→ Task statement: Return the following from the records below: each line, word for word, starting with the line that contains "[])) <$> nowdead)" and going on through the line that contains "Context (p : Page) (W : page_wf p).", with nothing outside that range.
BEGIN Input data
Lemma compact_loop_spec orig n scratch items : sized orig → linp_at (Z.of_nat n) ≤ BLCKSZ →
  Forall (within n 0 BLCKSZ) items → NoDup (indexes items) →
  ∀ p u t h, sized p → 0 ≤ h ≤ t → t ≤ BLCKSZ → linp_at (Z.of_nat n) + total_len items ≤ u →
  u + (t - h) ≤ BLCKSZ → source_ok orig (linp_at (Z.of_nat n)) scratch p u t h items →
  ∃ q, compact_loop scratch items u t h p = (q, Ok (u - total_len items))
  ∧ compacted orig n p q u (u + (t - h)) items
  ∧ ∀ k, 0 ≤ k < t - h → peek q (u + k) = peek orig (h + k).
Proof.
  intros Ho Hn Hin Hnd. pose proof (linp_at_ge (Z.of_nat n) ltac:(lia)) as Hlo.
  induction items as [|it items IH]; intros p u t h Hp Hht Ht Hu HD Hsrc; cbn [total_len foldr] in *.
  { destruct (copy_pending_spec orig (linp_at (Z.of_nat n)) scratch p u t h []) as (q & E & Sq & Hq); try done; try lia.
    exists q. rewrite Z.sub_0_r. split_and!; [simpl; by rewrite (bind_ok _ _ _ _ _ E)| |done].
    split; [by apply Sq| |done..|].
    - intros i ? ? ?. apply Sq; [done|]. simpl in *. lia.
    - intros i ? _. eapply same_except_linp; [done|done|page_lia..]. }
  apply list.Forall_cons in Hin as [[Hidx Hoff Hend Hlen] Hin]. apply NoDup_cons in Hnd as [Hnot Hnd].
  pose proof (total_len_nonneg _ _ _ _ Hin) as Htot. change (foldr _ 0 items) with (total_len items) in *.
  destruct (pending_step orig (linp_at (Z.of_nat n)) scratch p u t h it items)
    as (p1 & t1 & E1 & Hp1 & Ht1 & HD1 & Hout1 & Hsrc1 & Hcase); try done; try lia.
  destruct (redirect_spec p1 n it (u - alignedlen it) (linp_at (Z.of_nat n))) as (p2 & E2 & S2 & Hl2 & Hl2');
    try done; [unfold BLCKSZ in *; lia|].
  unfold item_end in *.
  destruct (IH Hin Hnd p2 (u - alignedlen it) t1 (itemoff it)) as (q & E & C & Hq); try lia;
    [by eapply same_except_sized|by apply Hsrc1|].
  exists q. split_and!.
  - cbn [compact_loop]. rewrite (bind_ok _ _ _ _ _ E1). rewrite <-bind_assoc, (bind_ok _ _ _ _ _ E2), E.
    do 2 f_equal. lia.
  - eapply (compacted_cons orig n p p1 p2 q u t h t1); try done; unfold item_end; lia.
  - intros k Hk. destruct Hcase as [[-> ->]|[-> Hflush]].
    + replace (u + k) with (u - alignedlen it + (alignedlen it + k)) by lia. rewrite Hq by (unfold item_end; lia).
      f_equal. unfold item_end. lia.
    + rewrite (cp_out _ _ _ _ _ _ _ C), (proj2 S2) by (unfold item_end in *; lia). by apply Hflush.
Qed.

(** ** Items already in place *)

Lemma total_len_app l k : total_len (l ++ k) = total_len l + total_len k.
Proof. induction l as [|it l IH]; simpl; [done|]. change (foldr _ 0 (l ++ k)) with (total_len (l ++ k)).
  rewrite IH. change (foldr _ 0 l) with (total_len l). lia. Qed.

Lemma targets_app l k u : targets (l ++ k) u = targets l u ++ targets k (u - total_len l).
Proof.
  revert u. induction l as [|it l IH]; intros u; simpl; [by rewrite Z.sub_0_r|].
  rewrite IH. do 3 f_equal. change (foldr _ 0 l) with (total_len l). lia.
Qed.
END Input data
BEGIN Input data
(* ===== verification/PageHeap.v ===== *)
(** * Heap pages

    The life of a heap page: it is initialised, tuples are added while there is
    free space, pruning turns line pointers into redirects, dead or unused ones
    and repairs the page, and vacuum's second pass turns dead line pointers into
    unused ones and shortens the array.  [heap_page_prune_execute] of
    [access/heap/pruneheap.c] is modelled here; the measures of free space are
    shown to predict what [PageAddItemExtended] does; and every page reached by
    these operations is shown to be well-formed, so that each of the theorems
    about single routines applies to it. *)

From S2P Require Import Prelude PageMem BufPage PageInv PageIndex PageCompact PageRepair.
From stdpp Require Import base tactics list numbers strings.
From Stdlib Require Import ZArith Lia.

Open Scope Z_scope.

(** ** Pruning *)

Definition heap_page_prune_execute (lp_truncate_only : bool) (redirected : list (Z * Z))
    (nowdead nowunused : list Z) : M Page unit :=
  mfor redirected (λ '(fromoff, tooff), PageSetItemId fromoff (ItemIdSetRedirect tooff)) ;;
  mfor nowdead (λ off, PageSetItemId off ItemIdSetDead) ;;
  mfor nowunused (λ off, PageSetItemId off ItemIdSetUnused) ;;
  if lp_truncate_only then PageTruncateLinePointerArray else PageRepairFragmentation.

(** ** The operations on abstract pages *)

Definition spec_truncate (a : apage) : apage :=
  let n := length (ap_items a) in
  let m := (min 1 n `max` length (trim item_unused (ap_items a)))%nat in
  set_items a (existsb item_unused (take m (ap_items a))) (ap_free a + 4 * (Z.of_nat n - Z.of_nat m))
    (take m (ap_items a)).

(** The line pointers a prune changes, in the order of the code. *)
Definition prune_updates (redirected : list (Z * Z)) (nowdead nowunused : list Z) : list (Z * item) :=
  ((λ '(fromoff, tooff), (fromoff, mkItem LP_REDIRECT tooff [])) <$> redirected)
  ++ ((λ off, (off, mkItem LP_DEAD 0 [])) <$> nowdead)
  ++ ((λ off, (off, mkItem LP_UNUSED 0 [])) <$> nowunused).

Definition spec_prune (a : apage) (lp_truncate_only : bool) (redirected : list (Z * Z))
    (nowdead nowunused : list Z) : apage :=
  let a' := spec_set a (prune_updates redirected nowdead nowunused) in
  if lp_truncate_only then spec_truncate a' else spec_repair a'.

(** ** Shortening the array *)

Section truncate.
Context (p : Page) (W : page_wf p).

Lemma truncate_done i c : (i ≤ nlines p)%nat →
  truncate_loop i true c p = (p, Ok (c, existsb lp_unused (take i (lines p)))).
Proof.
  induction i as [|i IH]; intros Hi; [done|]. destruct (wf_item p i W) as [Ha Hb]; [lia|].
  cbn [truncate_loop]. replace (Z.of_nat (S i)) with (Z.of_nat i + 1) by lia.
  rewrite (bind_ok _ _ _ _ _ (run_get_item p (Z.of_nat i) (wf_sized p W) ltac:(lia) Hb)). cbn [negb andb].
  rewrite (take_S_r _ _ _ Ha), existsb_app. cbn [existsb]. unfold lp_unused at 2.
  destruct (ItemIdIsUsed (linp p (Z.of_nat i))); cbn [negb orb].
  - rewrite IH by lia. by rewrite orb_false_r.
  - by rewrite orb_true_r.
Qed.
END Input data
→ Solution to the exercise:
  ++ ((λ off, (off, mkItem LP_DEAD 0 [])) <$> nowdead)
  ++ ((λ off, (off, mkItem LP_UNUSED 0 [])) <$> nowunused).

Definition spec_prune (a : apage) (lp_truncate_only : bool) (redirected : list (Z * Z))
    (nowdead nowunused : list Z) : apage :=
  let a' := spec_set a (prune_updates redirected nowdead nowunused) in
  if lp_truncate_only then spec_truncate a' else spec_repair a'.

(** ** Shortening the array *)

Section truncate.
Context (p : Page) (W : page_wf p).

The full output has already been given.